- Opening Delimiter -
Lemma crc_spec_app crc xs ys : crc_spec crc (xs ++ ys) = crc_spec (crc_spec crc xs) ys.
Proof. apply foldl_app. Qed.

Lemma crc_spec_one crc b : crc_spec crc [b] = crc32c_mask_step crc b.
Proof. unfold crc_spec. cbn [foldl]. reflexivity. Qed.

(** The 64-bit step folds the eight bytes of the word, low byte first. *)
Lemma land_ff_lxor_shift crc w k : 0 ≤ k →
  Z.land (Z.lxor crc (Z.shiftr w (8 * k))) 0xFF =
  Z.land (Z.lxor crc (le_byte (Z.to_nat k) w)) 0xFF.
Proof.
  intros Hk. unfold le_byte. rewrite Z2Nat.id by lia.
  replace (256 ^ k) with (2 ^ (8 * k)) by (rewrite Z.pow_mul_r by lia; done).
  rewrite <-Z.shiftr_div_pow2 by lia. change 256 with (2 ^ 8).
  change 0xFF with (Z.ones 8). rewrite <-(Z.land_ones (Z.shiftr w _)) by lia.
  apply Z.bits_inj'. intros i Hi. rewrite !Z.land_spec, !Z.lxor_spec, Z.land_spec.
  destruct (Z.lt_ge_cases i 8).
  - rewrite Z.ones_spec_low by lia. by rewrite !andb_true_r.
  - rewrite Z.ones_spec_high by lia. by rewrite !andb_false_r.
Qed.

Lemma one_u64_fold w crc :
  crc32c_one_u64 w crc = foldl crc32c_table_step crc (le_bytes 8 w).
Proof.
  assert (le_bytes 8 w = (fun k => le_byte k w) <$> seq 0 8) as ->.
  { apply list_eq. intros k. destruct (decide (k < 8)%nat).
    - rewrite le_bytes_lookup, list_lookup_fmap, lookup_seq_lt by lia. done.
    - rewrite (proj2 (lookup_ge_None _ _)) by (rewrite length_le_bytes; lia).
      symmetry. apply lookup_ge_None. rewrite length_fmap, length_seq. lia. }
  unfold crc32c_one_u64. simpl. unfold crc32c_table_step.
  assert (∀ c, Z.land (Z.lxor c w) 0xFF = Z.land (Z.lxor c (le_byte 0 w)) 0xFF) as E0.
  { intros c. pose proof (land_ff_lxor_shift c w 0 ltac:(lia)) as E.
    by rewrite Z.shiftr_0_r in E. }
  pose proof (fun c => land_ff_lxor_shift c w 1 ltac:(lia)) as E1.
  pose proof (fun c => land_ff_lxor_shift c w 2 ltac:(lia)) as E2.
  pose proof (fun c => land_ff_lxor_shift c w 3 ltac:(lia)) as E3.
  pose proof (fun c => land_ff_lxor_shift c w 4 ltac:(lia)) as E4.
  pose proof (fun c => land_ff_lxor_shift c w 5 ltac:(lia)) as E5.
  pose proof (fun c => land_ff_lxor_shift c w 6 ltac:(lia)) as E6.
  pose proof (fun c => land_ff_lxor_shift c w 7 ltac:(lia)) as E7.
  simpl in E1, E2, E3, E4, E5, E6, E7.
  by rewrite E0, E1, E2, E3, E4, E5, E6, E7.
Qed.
- Closing Delimiter -
- Opening Delimiter -
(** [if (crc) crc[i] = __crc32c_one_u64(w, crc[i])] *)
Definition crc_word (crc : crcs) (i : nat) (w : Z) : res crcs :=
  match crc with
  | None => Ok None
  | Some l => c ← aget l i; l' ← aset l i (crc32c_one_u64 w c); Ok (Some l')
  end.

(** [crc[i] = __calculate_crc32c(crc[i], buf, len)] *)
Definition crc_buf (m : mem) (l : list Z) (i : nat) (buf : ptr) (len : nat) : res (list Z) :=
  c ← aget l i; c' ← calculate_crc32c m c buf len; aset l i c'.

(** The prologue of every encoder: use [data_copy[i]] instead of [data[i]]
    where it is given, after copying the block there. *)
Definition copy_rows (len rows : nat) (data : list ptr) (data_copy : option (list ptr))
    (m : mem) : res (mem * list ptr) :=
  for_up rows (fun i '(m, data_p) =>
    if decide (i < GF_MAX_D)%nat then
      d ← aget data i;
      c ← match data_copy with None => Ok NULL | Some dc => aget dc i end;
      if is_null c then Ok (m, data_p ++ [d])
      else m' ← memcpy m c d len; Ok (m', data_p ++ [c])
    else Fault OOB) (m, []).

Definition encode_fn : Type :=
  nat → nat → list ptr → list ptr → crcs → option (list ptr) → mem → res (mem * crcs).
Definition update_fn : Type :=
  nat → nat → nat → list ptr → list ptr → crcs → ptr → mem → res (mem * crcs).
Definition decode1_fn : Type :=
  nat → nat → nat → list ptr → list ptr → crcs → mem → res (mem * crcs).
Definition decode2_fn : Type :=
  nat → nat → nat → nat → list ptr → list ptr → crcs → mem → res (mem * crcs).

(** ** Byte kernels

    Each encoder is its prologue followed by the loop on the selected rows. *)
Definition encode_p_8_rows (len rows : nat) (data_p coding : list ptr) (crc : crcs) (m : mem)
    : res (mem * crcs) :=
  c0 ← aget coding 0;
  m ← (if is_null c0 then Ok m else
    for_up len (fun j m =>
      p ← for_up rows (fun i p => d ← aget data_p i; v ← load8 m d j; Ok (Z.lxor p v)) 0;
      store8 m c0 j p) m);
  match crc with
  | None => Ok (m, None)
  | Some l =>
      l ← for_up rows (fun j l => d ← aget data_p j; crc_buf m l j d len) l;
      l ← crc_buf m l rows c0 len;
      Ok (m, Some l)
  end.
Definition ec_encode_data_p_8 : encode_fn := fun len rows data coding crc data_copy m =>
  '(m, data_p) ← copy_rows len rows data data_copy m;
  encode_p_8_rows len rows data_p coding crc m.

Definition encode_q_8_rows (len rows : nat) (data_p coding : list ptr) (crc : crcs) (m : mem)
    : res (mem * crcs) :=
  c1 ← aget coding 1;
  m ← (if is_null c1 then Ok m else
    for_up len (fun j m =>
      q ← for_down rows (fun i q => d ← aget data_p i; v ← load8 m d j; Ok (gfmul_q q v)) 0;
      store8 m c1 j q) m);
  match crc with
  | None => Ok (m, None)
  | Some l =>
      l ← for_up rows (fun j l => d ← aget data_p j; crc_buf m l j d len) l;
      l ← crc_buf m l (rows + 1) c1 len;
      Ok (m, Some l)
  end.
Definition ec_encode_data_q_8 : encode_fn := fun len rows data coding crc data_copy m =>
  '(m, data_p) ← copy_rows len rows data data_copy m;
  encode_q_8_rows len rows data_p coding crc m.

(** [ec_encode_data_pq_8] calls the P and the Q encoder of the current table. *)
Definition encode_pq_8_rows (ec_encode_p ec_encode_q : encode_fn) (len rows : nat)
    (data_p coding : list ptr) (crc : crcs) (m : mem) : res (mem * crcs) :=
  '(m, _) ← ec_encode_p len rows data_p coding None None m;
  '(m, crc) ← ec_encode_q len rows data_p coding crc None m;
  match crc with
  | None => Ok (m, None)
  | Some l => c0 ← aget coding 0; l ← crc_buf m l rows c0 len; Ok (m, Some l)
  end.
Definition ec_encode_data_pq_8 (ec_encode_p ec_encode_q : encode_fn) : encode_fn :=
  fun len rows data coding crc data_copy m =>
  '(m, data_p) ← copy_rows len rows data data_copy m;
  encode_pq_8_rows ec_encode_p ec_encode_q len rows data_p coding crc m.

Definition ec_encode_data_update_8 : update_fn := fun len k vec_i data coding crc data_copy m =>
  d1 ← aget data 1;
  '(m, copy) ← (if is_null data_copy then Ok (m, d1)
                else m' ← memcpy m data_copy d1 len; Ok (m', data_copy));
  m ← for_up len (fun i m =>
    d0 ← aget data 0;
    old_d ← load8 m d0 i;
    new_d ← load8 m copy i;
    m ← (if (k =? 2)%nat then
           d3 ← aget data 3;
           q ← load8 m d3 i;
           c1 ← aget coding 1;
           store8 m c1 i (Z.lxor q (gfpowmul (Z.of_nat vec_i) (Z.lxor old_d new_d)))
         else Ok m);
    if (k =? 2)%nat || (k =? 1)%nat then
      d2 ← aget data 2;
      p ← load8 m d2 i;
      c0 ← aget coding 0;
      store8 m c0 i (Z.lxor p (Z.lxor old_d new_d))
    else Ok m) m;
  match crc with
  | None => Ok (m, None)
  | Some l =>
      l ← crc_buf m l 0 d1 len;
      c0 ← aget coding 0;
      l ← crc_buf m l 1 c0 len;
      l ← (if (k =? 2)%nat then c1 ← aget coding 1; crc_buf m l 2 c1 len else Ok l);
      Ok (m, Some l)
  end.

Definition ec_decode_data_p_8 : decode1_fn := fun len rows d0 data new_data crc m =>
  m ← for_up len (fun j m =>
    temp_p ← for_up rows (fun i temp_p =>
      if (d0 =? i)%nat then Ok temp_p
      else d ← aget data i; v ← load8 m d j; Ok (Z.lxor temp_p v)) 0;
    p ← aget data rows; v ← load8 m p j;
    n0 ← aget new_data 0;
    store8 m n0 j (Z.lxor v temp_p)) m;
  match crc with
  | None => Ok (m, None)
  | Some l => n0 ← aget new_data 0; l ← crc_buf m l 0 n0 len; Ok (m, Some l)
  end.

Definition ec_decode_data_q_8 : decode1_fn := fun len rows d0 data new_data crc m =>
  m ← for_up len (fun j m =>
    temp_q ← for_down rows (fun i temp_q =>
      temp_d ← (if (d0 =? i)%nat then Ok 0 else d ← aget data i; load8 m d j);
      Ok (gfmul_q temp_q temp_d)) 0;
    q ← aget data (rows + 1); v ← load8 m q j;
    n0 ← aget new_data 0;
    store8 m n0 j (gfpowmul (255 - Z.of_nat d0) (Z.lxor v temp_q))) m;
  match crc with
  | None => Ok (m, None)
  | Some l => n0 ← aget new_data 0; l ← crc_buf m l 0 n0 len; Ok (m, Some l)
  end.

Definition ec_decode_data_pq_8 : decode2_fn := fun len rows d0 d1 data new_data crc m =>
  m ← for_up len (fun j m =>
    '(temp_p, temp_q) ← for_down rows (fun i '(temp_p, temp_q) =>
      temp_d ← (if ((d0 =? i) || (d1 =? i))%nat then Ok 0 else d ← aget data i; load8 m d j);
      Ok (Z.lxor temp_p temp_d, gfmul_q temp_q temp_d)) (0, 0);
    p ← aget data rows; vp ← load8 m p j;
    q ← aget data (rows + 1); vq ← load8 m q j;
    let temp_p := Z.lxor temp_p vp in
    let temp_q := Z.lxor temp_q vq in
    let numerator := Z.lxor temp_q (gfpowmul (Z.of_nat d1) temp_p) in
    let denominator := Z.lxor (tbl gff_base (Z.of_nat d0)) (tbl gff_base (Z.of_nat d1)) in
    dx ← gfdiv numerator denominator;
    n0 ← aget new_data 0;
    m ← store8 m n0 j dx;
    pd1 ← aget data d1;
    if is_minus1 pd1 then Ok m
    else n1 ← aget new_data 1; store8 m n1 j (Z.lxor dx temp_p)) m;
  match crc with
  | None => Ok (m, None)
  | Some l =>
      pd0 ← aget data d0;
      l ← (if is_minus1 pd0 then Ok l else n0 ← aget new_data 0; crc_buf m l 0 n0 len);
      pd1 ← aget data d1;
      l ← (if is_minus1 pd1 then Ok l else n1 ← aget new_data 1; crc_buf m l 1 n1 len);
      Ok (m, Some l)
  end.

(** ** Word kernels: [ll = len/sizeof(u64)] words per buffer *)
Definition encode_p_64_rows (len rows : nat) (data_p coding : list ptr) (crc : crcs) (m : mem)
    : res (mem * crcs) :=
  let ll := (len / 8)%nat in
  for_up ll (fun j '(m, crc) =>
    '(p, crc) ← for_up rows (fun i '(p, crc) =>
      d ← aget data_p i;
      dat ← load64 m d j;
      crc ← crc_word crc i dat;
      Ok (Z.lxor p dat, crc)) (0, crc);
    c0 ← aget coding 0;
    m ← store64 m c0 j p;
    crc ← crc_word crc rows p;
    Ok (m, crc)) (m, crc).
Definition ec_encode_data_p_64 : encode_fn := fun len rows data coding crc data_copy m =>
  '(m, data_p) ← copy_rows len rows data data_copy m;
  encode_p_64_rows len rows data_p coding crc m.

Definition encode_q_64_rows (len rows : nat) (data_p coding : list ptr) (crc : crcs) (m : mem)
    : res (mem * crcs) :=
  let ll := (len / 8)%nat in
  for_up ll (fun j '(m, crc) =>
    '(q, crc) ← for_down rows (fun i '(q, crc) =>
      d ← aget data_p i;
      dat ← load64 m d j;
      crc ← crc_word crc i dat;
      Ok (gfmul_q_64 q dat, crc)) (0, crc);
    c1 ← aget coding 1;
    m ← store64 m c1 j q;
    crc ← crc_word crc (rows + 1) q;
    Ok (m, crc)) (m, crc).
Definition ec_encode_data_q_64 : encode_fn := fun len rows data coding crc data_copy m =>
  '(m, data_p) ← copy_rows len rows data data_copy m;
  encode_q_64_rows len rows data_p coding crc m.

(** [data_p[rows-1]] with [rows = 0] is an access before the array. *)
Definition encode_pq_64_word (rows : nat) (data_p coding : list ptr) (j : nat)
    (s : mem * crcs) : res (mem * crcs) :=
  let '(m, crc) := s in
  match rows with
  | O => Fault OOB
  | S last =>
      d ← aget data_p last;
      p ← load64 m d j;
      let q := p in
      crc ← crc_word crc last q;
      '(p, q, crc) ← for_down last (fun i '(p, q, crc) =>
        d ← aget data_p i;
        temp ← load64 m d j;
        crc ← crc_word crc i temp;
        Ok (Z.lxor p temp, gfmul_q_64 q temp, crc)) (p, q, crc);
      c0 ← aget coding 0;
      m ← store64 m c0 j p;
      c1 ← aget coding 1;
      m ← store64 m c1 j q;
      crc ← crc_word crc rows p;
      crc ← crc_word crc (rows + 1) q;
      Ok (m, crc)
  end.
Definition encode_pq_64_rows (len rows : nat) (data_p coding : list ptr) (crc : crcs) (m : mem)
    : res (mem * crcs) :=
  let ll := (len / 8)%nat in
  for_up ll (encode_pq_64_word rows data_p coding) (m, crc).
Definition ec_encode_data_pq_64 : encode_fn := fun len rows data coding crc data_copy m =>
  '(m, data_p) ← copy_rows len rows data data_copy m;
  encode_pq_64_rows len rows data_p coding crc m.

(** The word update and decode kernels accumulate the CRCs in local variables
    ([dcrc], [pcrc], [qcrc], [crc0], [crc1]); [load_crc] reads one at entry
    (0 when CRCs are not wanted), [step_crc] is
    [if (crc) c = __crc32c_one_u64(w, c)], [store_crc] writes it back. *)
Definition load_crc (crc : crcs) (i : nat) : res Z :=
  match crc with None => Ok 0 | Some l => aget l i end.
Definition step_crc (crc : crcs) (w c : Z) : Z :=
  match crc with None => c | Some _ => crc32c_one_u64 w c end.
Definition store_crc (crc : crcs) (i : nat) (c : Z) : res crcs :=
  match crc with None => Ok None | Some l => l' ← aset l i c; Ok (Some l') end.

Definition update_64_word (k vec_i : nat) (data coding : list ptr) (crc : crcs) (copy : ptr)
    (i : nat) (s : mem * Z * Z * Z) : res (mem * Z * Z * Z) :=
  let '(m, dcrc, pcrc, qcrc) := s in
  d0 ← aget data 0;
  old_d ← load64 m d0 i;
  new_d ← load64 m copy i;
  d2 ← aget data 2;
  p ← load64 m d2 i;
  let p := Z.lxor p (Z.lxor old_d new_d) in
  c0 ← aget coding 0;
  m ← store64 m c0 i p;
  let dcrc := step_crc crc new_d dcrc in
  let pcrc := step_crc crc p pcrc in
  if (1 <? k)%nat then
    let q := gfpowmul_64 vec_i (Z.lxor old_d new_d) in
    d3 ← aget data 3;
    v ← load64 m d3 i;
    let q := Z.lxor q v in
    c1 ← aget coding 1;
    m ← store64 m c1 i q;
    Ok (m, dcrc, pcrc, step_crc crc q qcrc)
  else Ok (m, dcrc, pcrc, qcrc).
- Closing Delimiter -
→ **Goal of the exercise**
A word-for-word copy of the lines above from the one with "(k < 8)%nat)." through the one with "pose proof (fun c => land_ff_lxor_shift c w 3", inclusive, is the only output wanted.

→ **Task response**
  { apply list_eq. intros k. destruct (decide (k < 8)%nat).
    - rewrite le_bytes_lookup, list_lookup_fmap, lookup_seq_lt by lia. done.
    - rewrite (proj2 (lookup_ge_None _ _)) by (rewrite length_le_bytes; lia).
      symmetry. apply lookup_ge_None. rewrite length_fmap, length_seq. lia. }
  unfold crc32c_one_u64. simpl. unfold crc32c_table_step.
  assert (∀ c, Z.land (Z.lxor c w) 0xFF = Z.land (Z.lxor c (le_byte 0 w)) 0xFF) as E0.
  { intros c. pose proof (land_ff_lxor_shift c w 0 ltac:(lia)) as E.
    by rewrite Z.shiftr_0_r in E. }
  pose proof (fun c => land_ff_lxor_shift c w 1 ltac:(lia)) as E1.
  pose proof (fun c => land_ff_lxor_shift c w 2 ltac:(lia)) as E2.
  pose proof (fun c => land_ff_lxor_shift c w 3 ltac:(lia)) as E3.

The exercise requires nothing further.